Along with diving, underwater advocates received lectures on African history, archaeology and marine biology.
“The more you learn, the more it sits with you,” Miss Fisher said. “It’s not a job you can do and be removed from it. You have to have the context, the education. You have to understand the significance of what we’re doing and why.”
Arc of a Diver
Miss Fisher continued participating in Diving with a Purpose while in school in New Jersey, later transferring to a school on the Gulf Coast in Florida to concentrate on marine biology. She studied abroad in Honduras and Cuba, spending a month aboard a Cuban research vessel to contribute to a report to the Cuban government advocating for the preservation of the area’s marine life.
But within weeks of finishing school with a degree in biology, Miss Fisher said she knew it wasn’t the right fit.
“I worked in our marine mammal pathology labs, so I was doing autopsies on manatees and dolphins and all that, which was great, but I was by myself in a lab all the time,” Miss Fisher said. “I love science … and I knew I loved people, and I wanted to keep doing something where I interact with people.
“And the PA profession kind of checked all those boxes with the experience that I had, the expertise that I had, the interest that I had.”
After three years of taking additional courses and applying to graduate programs, Miss Fisher enrolled in RFU’s PA program in May. She’s also pursuing a master’s in public health.
When she was alone with her thoughts and sounds of breathing underwater, Miss Fisher dove into the space where thousands of enslaved people drowned for economic gain. Around 12.5 million Africans were forced into more than 36,000 slave voyages between the 16th and 19th centuries. An estimated 500 to 1,000 of those ships sank, according to National Geographic.
“It’s particularly important to highlight this dark time in history because it helps to explain the current mindset that people of African descent have now,” Miss Fisher said. “People don’t understand how traumatic events travel through bloodlines. Just because mistreatment happened decades ago, it’s still very apparent.
“As a provider, it’s worth working harder to build a connection with a patient who might come off as difficult or noncompliant, because there’s a lot of extenuating factors that might be affecting them that you’ve never experienced or been aware of. You can provide the care that is needed — it just takes a little more effort.”
In carrying that tragic history with her, work to preserve the stories of people who have died can overlap with the mission to safeguard a patient’s health and autonomy.
“A lot of medicine is viewed as giving orders and expecting a patient to follow. … But it separates us from the outcome of this degree, which is to take care of people,” Miss Fisher said. “If you have a lack of cultural understanding and connection … a patient might be less willing to take orders from you. How do you address these barriers, how do you preserve their language, their autonomy, their culture while preserving their health?

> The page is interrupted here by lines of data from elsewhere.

(* ===== verification/FcgiAccept.v ===== *)
(** * Accepting a connection (loungeact_fastcgi/os_unix.c, OS_Accept)

    The three loops around [accept]: calls that a signal interrupts are repeated, clients whose
    address is not in the list of web servers are closed, and so are local clients that send
    nothing in time.  Every call of [accept] has an answer, and a signal may arrive by its end.
    Without signals the loops do what the one loop of FcgiStream does, on which the theorems
    on requests rest; a signal after a client was refused keeps them running forever. *)

From S2P Require Import Prelude FcgiFormat FcgiStream AsyncIo.
From Stdlib Require Import Init.Byte.

#[local] Open Scope c_scope.

(** ** State *)

Definition AF_UNIX : Z := 1.
Definition AF_INET : Z := 2.

(** The members of an address the code reads: [sin_family] and [s_addr]. *)
Record sockaddr := SockAddr {
  sin_family : Z;
  s_addr : Z;
}.

(** A client: its address, whether it sends something within the time it is given, and the
    connection. *)
Record client := Client {
  cl_sa : sockaddr;
  cl_sends : bool;
  cl_conn : connection;
}.

(** The open files, the answers of the calls of [accept] to come, each with whether the signal
    to end arrives by the end of the call, and what the handler of the signal sets. *)
Record net := Net {
  n_fds : gmap Z client;
  n_calls : list (bool * (Z + client));
  n_shutdown : bool;
  n_closed : list connection;
}.

(** POSIX opens the lowest number that is not in use. *)
Fixpoint first_free (fuel : nat) (fds : gmap Z client) (k : Z) : Z :=
  match fuel with
  | O => k
  | S fuel => match fds !! k with None => k | Some _ => first_free fuel fds (k + 1) end
  end.

Definition lowest_unused (fds : gmap Z client) : Z := first_free (size fds) fds 0.

Definition get_errno : M net Z := fun w => Ret (w_errno w, w).

(** [accept]: a descriptor with the address of the client, or -1. *)
Definition sys_accept : M net (Z * option sockaddr) :=
  let* n := get_ext in
  match n_calls n with
  | [] => undef Diverges
  | (signal, r) :: calls =>
      let stop := n_shutdown n || signal in
      match r with
      | inl e =>
          put_ext (Net (n_fds n) calls stop (n_closed n)) ;;; set_errno e ;;; ret (-1, None)
      | inr c =>
          let fd := lowest_unused (n_fds n) in
          put_ext (Net (<[fd := c]> (n_fds n)) calls stop (n_closed n)) ;;; ret (fd, Some (cl_sa c))
      end
  end.

(** [close]. *)
Definition sys_close (fd : Z) : M net Z :=
  let* n := get_ext in
  match n_fds n !! fd with
  | None => set_errno EBADF ;;; ret (-1)
  | Some c => put_ext (Net (delete fd (n_fds n)) (n_calls n) (n_shutdown n) (cl_conn c :: n_closed n)) ;;; ret 0
  end.

(** [select] on one file with a timeout: a file that is not open is an error. *)
Definition is_af_unix_keeper (fd : Z) : M net bool :=
  let* read_fds := lift (FD_SET fd ∅) in
  let* n := get_ext in
  match n_fds n !! fd with
  | None => set_errno EBADF ;;; ret false
  | Some c => lift (FD_ISSET fd (if cl_sends c then read_fds else ∅))
  end.

(** [USE_LOCKING] is not defined. *)
Definition AcquireLock : M net Z := ret 0.
Definition ReleaseLock : M net Z := ret 0.

(** ** The list of web servers *)

Section accept.
(** The address a text stands for, or [INADDR_NONE]. *)
Variable inet_addr : list byte -> Z.

Definition str_dup (str : list byte) : M net (option (list byte)) :=
  let* s := lift (cstr str) in
  let* sdup := malloc (Z.of_nat (length s) + 1) in
  match sdup with
  | None => ret None
  | Some blk => let* blk := lift (mem_write blk 0 (s ++ [NUL])) in ret (Some blk)
  end.

(** [strchr] for a comma: what is before it, and behind it. *)
Fixpoint cut_comma (s : list byte) : list byte * option (list byte) :=
  match s with
  | [] => ([], None)
  | b :: s =>
      if Byte.eqb b ","%byte then ([], Some s)
      else let '(cur, next) := cut_comma s in (b :: cur, next)
  end.

Fixpoint addr_loop (fuel : nat) (cur : list byte) (addr : Z) : outcome bool :=
  match fuel with
  | O => Undef Diverges
  | S fuel =>
      let '(cur, next) := cut_comma cur in
      if inet_addr cur =? addr then Ret true
      else match next with None => Ret false | Some next => addr_loop fuel next addr end
  end.

Definition ClientAddrOK (sa : sockaddr) (clientList : option (list byte)) : M net bool :=
  match clientList with
  | None => ret true
  | Some l =>
      let* first := lift (mem_read l 0 1) in
      if bool_decide (first = [NUL]) then ret true
      else
        let* copy := str_dup l in
        let* result := lift (match copy with
                             | None => Ret false
                             | Some blk =>
                                 let+ cur := cstr blk in addr_loop (S (length cur)) cur (s_addr sa)
                             end) in
        (match copy with Some _ => free | None => ret tt end) ;;;
        ret result
  end.

(** ** The loops *)

Section loops.
Context (fail_on_intr : bool) (webServerAddrs : option (list byte)).

(** [do ... while]: with the last descriptor, and the address that is in [sa]. *)
Fixpoint accept_retry (fuel : nat) (socket : Z) (sa : option sockaddr) : M net (Z * option sockaddr) :=
  match fuel with
  | O => undef Diverges
  | S fuel =>
      let* n := get_ext in
      if n_shutdown n then ret (socket, sa)
      else
        let* '(socket, from) := sys_accept in
        let sa := match from with Some a => Some a | None => sa end in
        let* errno := get_errno in
        let* n := get_ext in
        if (socket <? 0) && (errno =? EINTR) && negb fail_on_intr && negb (n_shutdown n)
        then accept_retry fuel socket sa else ret (socket, sa)
  end.

(** The rest of a turn of the loop inside the lock: [None] for [return -1]. *)
Definition client_turn (again : Z -> option sockaddr -> M net (option (Z * sockaddr)))
    (socket : Z) (sa : option sockaddr) : M net (option (Z * sockaddr)) :=
  if socket <? 0 then
    let* errno := get_errno in
    let* n := get_ext in
    if n_shutdown n || negb (is_reasonable_accept_errno errno) then
      let* _ := ReleaseLock in
      (if negb (n_shutdown n) then set_errno errno else ret tt) ;;; ret None
    else set_errno 0 ;;; again socket sa
  else
    match sa with
    | None => undef Uninitialised
    | Some a =>
        if negb (sin_family a =? AF_INET) then ret (Some (socket, a))
        else
          let* ok := ClientAddrOK a webServerAddrs in
          if ok : bool then ret (Some (socket, a))
          else let* _ := sys_close socket in again socket sa
    end.

Fixpoint accept_client (fuel : nat) (socket : Z) (sa : option sockaddr) : M net (option (Z * sockaddr)) :=
  match fuel with
  | O => undef Diverges
  | S fuel => let* '(socket, sa) := accept_retry fuel socket sa in client_turn (accept_client fuel) socket sa
  end.

(** The rest of a turn of the outer loop. *)
Definition lock_turn (again : Z -> option sockaddr -> M net Z) (r : option (Z * sockaddr)) : M net Z :=
  match r with
  | None => ret (-1)
  | Some (socket, a) =>
      let* rc := ReleaseLock in
      if negb (rc =? 0) then ret (-1)
      else if negb (sin_family a =? AF_UNIX) then ret socket
      else
        let* keep := is_af_unix_keeper socket in
        if keep : bool then ret socket
        else let* _ := sys_close socket in again socket (Some a)
  end.

Fixpoint accept_lock (fuel : nat) (socket : Z) (sa : option sockaddr) : M net Z :=
  match fuel with
  | O => undef Diverges
  | S fuel =>
      let* rc := AcquireLock in
      if negb (rc =? 0) then ret (-1)
      else let* r := accept_client fuel socket sa in lock_turn (accept_lock fuel) r
  end.

(** The listening socket is the one whose answers the state holds. *)
Definition OS_Accept (fuel : nat) : M net Z := accept_lock fuel (-1) None.
End loops.
End accept.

“I carry that with me, because I understand what that looks like when a person is not preserved and a story is not told … left at the bottom of the ocean, so to speak. I say that as a medical provider who wants to see their patients flourish.”
It wouldn’t have happened without Diving With a Purpose, Miss Fisher said.
“This program, I wouldn’t be in the medical field without them,” she said. “I have a responsibility to preserve and to advocate for people who need it in the best way I can in the way that interests me the most.”
Dawn Rhodes is a Chicago-based writer and editor. She’s worked in journalism for more than a decade.